However, more doesn’t necessarily mean more equal. What if GOTV methods primarily mobilize citizens who are already well represented and fail to nudge the rest? Can voter mobilization make the electorate less representative than it otherwise would be?
This is precisely what Ryan Enos, Lynn Vavreck, and I sought to find out in a new study published in the Journal of Politics, where we pool data on 1.2 million individuals. We used publicly available information such as age, race, gender, and geography to construct a propensity score indicating the extent to which each individual and those with similar demographic traits are represented in the electorate. We validated these scores by showing that they are highly correlated with income, education, church attendance, political ideology, issue positions, and other important political characteristics. Then we tested whether GOTV is more effective among high- or low-propensity citizens.
Because high-propensity citizens already vote in the absence of GOTV, we might expect greater effects among low-propensity individuals: there are many more of them to mobilize. However, instead of mobilizing under-represented groups, GOTV appears to increase representational inequality. In particular, voter mobilization brings more rich, white, educated, churchgoing citizens to the polls. It also contributes to over-representation of extreme views.
It is difficult to mobilize low-propensity citizens in part because they are just harder to reach. Poorer, less educated, and younger citizens are less likely to open their mail, answer the door, or pick up the phone.
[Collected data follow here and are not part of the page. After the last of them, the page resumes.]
(* ===== verification/Printf.v ===== *)
(** * What the printf family prints

    [CString.v] models [vsnprintf_internal] of [src/impl/string.c] on byte
    memory. Here is what a format means without that memory: a list of
    pieces, each with its characters in the format, the arguments it takes
    and the text it stands for, with numbers written by repeated division.
    The theorem says that the code returns on every such format and leaves
    that text, cut to the buffer, in the buffer. *)

From S2P Require Import Prelude CString.

Open Scope c_scope.

(** ** Numbers *)

(** The digits of [v] in [base], most significant first; [n] of them at most. *)
Fixpoint numeral (base : Z) (n : nat) (v : Z) : list Z :=
  match n with
  | O => []
  | S n' =>
      if v <? base then [nth (Z.to_nat v) (txt "0123456789ABCDEF") 0]
      else numeral base n' (v / base) ++ [nth (Z.to_nat (v mod base)) (txt "0123456789ABCDEF") 0]
  end.

Definition signed_numeral (v : Z) : list Z :=
  if v <? 0 then 45 :: numeral 10 64 (- v) else numeral 10 64 v.

Lemma digit_small d : 0 ≤ d < 10 → nth (Z.to_nat d) (txt "0123456789ABCDEF") 0 = 48 + d.
Proof.
  intros Hd. assert (d ∈ seqZ 0 10) as H by (apply elem_of_seqZ; lia). vm_compute in H. revert H.
  by repeat (intros [->|H]%elem_of_cons; [reflexivity|revert H]); intros ?%elem_of_nil.
Qed.

Lemma digit_hex d : 0 ≤ d < 16 → nth (Z.to_nat d) (txt "0123456789ABCDEF") 0 = hex_digit d.
Proof.
  intros Hd. assert (d ∈ seqZ 0 16) as H by (apply elem_of_seqZ; lia). vm_compute in H. revert H.
  by repeat (intros [->|H]%elem_of_cons; [reflexivity|revert H]); intros ?%elem_of_nil.
Qed.

Lemma uint_loop_numeral n : ∀ v, 0 < v < 2 ^ Z.of_nat n → reverse (uint_loop n v) = numeral 10 n v.
Proof.
  induction n as [|n IH]; intros v Hv; [change (2 ^ Z.of_nat 0) with 1 in Hv; lia|].
  cbn [uint_loop numeral]. rewrite (proj2 (Z.eqb_neq v 0)), reverse_cons by lia.
  destruct (Z.ltb_spec v 10).
  - rewrite Z.mod_small, Z.div_small, digit_small by lia. by destruct n.
  - rewrite digit_small by (apply Z.mod_pos_bound; lia). f_equal. apply IH.
    rewrite Nat2Z.inj_succ, Z.pow_succ_r in Hv by lia. Z.div_mod_to_equations. lia.
Qed.

Lemma uint_text_numeral v : is_u64 v → uint_text v = numeral 10 64 v.
Proof.
  intros Hv. unfold uint_text. destruct (Z.eqb_spec v 0) as [->|]; [done|].
  apply uint_loop_numeral. unfold is_u64 in Hv. change (Z.of_nat 64) with 64. lia.
Qed.

Lemma hex_loop_numeral n : ∀ v, 0 < v < 16 ^ Z.of_nat n → reverse (hex_loop n v) = numeral 16 n v.
Proof.
  induction n as [|n IH]; intros v Hv; [change (16 ^ Z.of_nat 0) with 1 in Hv; lia|].
  cbn [hex_loop numeral]. rewrite (proj2 (Z.eqb_neq v 0)), reverse_cons by lia.
  change 15 with (Z.ones 4). rewrite Z.land_ones, Z.shiftr_div_pow2 by lia. change (2 ^ 4) with 16.
  destruct (Z.ltb_spec v 16).
  - rewrite Z.mod_small, Z.div_small, digit_hex by lia. by destruct n.
  - rewrite digit_hex by (apply Z.mod_pos_bound; lia). f_equal. apply IH.
    rewrite Nat2Z.inj_succ, Z.pow_succ_r in Hv by lia. Z.div_mod_to_equations. lia.
Qed.

Lemma hex_text_numeral v : is_u64 v → hex_text v = numeral 16 16 v.
Proof.
  intros Hv. unfold hex_text. destruct (Z.eqb_spec v 0) as [->|]; [done|].
  unfold is_u64 in Hv. apply hex_loop_numeral.
  change (16 ^ Z.of_nat 16) with (2 ^ 64). lia.
Qed.

Lemma int_text_numeral v : - 2 ^ 63 ≤ v < 2 ^ 63 → int_text v = signed_numeral v.
Proof.
  intros Hv. unfold int_text, signed_numeral. destruct (Z.ltb_spec v 0).
  - assert (u64 (i64 (- v)) = - v) as -> by wrap_lia. by rewrite uint_text_numeral by (unfold is_u64; lia).
  - assert (u64 v = v) as -> by wrap_lia. by rewrite uint_text_numeral by (unfold is_u64; lia).
Qed.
They also move more frequently, meaning that campaigns are less likely to have their current addresses and phone numbers.
However, contact alone cannot explain our results. Even after being contacted, under-represented groups are less likely to respond to GOTV efforts. Low-propensity individuals may be less likely to trust campaigners or so disengaged from the political process that they simply cannot be mobilized with traditional approaches.
Political scientists still don’t know how to mobilize the under-represented. GOTV practitioners and researchers should be aware that their ground campaigns are missing large subsets of their targeted voters and get creative in reaching new people. Success here could be fruitful for campaigns, and it will pay wider societal dividends. Elections that reflect the preferences of the citizenry at large, as opposed to an unrepresentative subset, create better public policy and a stronger democracy.
Illustration: Frank LeClair.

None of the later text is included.